Data provided:
---

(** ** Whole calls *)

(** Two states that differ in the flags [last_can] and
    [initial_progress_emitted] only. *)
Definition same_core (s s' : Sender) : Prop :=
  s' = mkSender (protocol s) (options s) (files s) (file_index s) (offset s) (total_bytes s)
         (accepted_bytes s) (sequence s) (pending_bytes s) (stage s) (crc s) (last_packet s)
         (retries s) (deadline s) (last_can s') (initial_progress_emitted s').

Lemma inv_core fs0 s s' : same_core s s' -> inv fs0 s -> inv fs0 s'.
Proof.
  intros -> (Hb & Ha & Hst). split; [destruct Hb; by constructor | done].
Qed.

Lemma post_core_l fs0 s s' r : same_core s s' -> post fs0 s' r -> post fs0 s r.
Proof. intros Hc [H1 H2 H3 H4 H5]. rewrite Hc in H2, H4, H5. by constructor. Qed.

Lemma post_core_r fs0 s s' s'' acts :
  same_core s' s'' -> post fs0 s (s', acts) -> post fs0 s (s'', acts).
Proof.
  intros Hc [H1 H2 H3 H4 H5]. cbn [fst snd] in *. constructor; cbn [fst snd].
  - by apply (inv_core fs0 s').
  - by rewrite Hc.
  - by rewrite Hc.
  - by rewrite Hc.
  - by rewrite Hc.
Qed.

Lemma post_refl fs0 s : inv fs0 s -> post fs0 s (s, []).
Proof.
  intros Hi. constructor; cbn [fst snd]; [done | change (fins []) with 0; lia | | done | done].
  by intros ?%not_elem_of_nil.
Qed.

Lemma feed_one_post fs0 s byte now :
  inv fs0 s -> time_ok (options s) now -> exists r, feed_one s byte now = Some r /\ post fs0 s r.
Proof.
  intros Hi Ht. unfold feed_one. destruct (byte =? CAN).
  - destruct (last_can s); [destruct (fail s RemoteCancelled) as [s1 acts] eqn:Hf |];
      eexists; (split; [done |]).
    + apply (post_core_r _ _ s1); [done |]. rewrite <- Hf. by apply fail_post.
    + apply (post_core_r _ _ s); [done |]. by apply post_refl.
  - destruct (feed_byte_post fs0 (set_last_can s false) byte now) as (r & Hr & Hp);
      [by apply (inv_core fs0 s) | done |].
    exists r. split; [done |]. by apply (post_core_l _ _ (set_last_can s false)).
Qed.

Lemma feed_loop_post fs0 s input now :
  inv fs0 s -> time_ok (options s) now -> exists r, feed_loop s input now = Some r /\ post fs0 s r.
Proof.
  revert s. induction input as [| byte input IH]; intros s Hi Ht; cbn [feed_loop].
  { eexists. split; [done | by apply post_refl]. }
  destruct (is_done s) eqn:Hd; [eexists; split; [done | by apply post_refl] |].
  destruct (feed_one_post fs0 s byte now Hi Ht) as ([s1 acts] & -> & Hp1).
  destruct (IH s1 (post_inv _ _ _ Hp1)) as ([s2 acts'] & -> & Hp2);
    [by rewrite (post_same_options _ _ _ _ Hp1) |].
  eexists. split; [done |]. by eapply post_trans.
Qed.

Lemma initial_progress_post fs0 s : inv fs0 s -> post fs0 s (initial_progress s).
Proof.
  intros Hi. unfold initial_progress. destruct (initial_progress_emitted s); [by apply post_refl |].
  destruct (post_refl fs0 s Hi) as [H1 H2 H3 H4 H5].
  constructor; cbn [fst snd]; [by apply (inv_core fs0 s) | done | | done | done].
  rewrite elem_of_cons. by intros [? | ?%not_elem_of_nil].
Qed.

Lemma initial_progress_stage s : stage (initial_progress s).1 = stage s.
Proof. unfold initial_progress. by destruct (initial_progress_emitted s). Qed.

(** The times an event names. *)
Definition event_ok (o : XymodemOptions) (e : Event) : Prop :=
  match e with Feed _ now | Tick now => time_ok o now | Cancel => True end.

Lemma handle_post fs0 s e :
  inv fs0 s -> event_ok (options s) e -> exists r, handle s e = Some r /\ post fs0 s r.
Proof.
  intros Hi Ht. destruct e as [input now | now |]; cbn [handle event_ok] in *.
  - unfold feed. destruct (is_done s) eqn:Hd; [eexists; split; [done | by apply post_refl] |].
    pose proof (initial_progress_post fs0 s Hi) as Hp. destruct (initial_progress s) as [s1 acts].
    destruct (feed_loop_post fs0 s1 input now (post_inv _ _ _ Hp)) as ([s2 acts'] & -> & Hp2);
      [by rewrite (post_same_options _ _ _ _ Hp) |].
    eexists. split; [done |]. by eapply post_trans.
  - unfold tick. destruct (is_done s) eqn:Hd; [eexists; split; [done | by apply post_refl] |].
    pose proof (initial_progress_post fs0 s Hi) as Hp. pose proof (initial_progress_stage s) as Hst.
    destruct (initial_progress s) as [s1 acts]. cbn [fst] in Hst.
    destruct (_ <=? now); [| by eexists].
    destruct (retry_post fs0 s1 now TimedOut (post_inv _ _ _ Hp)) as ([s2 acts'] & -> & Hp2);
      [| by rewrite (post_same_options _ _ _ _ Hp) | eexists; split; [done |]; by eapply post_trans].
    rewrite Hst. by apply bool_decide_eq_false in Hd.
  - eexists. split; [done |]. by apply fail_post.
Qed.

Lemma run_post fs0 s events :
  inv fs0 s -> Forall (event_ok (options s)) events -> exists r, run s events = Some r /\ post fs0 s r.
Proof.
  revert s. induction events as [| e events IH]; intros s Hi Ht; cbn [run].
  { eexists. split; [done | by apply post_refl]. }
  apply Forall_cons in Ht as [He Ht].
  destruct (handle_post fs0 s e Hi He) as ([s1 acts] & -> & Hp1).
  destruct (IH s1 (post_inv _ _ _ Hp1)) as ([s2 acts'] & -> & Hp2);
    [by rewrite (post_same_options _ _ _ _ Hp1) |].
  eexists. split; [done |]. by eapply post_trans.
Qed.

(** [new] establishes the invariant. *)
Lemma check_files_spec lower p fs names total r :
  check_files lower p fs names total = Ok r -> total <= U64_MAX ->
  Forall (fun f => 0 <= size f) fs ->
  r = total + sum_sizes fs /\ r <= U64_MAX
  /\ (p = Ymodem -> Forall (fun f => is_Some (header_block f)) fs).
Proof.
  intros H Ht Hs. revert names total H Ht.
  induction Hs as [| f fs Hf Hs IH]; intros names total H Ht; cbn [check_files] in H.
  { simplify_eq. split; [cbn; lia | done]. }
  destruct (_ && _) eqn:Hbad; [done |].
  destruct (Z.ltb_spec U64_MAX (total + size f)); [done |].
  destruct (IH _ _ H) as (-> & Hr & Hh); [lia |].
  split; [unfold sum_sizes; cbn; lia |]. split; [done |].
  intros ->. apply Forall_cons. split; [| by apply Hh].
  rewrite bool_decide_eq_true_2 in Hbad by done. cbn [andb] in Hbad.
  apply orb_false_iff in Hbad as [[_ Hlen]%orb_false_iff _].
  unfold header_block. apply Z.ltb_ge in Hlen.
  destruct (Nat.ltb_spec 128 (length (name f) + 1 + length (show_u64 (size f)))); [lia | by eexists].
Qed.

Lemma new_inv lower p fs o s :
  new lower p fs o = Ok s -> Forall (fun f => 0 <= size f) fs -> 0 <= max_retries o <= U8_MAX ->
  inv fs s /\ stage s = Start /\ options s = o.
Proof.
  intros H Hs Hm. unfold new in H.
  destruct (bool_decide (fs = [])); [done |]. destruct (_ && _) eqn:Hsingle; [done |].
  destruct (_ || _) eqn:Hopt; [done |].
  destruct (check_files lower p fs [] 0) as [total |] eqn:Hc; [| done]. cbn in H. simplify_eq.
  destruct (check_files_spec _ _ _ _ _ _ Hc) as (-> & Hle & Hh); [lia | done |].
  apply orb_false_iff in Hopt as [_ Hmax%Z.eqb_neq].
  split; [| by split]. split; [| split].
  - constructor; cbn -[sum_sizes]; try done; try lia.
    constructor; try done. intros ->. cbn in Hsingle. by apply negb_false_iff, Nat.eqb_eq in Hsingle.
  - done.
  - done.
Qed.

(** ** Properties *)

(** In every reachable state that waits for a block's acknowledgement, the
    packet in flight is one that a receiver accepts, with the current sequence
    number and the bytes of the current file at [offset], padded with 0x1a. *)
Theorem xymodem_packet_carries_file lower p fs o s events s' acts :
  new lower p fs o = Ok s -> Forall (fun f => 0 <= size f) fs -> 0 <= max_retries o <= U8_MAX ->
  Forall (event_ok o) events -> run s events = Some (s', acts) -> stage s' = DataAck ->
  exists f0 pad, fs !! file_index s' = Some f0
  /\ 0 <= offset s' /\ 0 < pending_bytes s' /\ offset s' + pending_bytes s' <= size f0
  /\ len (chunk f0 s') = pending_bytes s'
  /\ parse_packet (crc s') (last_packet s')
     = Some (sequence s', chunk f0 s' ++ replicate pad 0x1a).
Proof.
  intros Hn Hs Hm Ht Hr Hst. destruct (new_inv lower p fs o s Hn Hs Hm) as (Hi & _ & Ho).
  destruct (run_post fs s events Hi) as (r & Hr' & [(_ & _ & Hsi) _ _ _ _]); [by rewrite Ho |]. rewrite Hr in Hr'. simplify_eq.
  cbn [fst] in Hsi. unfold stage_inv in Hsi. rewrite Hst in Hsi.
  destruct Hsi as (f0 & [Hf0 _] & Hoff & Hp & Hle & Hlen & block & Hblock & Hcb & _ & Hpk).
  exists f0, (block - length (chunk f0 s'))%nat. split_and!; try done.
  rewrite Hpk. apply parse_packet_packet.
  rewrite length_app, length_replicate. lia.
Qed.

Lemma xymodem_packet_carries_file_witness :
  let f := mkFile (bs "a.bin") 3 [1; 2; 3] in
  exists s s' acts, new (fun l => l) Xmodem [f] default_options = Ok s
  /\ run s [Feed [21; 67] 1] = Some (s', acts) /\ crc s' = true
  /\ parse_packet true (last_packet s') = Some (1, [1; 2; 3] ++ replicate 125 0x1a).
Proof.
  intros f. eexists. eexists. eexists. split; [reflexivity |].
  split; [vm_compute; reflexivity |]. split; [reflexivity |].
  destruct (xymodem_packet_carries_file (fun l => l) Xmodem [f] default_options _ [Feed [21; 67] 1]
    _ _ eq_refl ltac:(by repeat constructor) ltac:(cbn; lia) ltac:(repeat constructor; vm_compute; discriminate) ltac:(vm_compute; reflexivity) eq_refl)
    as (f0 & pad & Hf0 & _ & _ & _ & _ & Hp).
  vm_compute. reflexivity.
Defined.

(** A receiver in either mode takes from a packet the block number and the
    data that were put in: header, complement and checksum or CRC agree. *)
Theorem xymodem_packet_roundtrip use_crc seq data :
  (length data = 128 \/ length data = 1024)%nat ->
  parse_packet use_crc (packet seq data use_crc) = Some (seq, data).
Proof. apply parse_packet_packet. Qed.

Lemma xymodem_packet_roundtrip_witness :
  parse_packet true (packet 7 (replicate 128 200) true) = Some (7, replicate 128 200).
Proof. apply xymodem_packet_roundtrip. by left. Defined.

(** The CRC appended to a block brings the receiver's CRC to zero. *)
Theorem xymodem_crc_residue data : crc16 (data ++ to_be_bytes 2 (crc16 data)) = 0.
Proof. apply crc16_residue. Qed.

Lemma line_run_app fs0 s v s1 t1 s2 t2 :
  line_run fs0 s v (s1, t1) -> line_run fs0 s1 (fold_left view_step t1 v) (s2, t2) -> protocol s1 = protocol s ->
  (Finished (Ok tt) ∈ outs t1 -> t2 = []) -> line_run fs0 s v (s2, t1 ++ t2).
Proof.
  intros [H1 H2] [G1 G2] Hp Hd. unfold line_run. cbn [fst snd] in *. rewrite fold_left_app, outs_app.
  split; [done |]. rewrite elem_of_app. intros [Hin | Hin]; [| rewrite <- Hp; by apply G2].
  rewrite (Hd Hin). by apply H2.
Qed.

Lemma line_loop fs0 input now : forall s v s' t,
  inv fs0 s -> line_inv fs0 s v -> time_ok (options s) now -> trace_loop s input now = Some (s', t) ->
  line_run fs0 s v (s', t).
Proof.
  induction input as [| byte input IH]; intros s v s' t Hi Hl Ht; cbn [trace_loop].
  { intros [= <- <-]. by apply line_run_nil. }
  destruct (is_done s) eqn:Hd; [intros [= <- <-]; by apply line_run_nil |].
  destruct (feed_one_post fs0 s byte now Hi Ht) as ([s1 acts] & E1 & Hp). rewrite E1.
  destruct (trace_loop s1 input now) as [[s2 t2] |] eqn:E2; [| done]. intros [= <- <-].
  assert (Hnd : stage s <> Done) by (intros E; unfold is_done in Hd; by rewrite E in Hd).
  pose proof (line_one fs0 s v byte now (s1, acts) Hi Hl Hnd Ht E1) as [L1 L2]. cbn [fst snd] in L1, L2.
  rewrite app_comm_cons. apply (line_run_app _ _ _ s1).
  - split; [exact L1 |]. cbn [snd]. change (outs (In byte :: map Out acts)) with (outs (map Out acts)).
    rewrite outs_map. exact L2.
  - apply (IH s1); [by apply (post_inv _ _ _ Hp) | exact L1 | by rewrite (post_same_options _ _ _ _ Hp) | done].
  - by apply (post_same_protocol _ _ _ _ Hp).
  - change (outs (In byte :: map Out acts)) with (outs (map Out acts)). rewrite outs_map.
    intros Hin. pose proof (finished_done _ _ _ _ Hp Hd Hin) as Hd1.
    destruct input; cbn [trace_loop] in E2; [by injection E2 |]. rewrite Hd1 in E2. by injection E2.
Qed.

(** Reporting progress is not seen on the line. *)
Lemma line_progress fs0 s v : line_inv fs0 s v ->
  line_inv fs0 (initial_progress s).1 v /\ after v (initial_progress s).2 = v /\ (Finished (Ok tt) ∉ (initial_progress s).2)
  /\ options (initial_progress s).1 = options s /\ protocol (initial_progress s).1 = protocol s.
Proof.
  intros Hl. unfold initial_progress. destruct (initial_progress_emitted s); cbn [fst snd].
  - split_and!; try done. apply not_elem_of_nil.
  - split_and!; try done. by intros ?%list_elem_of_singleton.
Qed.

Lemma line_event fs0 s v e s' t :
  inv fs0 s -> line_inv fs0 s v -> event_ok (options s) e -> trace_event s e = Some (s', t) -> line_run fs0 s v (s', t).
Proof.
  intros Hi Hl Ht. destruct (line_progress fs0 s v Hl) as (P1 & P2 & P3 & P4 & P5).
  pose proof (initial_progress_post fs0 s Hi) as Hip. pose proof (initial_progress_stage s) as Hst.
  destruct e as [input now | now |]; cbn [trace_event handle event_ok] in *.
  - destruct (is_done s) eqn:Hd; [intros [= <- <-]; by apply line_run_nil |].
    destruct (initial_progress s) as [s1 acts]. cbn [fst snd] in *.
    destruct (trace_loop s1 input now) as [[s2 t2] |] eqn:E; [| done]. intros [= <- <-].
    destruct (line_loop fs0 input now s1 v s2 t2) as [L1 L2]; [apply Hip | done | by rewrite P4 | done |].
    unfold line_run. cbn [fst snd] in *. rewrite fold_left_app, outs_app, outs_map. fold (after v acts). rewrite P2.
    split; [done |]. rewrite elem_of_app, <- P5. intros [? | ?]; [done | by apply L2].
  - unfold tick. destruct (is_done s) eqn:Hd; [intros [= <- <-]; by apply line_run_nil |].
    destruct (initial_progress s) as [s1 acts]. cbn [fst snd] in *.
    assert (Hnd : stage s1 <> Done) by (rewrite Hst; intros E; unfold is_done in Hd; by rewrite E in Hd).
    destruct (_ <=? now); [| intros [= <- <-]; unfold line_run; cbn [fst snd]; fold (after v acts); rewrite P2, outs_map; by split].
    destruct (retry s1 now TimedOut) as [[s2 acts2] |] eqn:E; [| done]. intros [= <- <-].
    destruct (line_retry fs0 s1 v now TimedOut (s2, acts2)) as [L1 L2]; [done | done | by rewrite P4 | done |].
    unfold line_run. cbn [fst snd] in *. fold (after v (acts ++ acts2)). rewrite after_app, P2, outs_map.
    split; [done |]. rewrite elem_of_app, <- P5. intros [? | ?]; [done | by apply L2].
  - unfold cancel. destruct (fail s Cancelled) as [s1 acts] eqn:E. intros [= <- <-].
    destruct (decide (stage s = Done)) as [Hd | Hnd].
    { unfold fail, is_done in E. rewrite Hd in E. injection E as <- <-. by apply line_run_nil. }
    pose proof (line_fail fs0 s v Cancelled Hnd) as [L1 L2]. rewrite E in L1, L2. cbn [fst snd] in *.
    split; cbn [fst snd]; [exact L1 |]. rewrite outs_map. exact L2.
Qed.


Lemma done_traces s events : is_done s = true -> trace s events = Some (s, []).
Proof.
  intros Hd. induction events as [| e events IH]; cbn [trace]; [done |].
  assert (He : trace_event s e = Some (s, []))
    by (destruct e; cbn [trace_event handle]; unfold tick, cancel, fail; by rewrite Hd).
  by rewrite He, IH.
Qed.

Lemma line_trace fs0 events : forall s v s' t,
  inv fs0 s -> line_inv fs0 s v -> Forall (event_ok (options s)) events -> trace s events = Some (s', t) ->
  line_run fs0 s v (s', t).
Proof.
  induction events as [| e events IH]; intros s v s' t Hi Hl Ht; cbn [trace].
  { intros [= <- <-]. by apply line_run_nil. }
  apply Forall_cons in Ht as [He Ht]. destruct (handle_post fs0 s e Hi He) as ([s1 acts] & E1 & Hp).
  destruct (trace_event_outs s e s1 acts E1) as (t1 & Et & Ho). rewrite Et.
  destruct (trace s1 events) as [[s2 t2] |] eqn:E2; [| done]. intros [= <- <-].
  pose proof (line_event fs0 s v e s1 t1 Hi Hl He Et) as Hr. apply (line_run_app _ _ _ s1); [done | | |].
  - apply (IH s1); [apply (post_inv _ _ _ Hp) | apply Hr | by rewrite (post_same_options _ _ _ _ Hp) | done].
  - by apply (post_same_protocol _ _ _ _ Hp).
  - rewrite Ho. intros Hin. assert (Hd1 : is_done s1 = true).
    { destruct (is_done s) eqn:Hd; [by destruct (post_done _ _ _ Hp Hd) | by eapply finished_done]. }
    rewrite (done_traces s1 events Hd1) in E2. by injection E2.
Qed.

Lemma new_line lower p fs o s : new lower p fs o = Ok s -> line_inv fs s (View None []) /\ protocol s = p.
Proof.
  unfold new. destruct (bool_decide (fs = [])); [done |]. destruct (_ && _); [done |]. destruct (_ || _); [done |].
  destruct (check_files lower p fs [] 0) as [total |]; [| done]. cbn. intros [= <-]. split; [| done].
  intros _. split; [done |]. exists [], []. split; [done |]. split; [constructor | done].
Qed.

---

Above are the entries; copy out every line among them that contains the word "offset".

Finished exercise:
  s' = mkSender (protocol s) (options s) (files s) (file_index s) (offset s) (total_bytes s)
    number and the bytes of the current file at [offset], padded with 0x1a. *)
  /\ 0 <= offset s' /\ 0 < pending_bytes s' /\ offset s' + pending_bytes s' <= size f0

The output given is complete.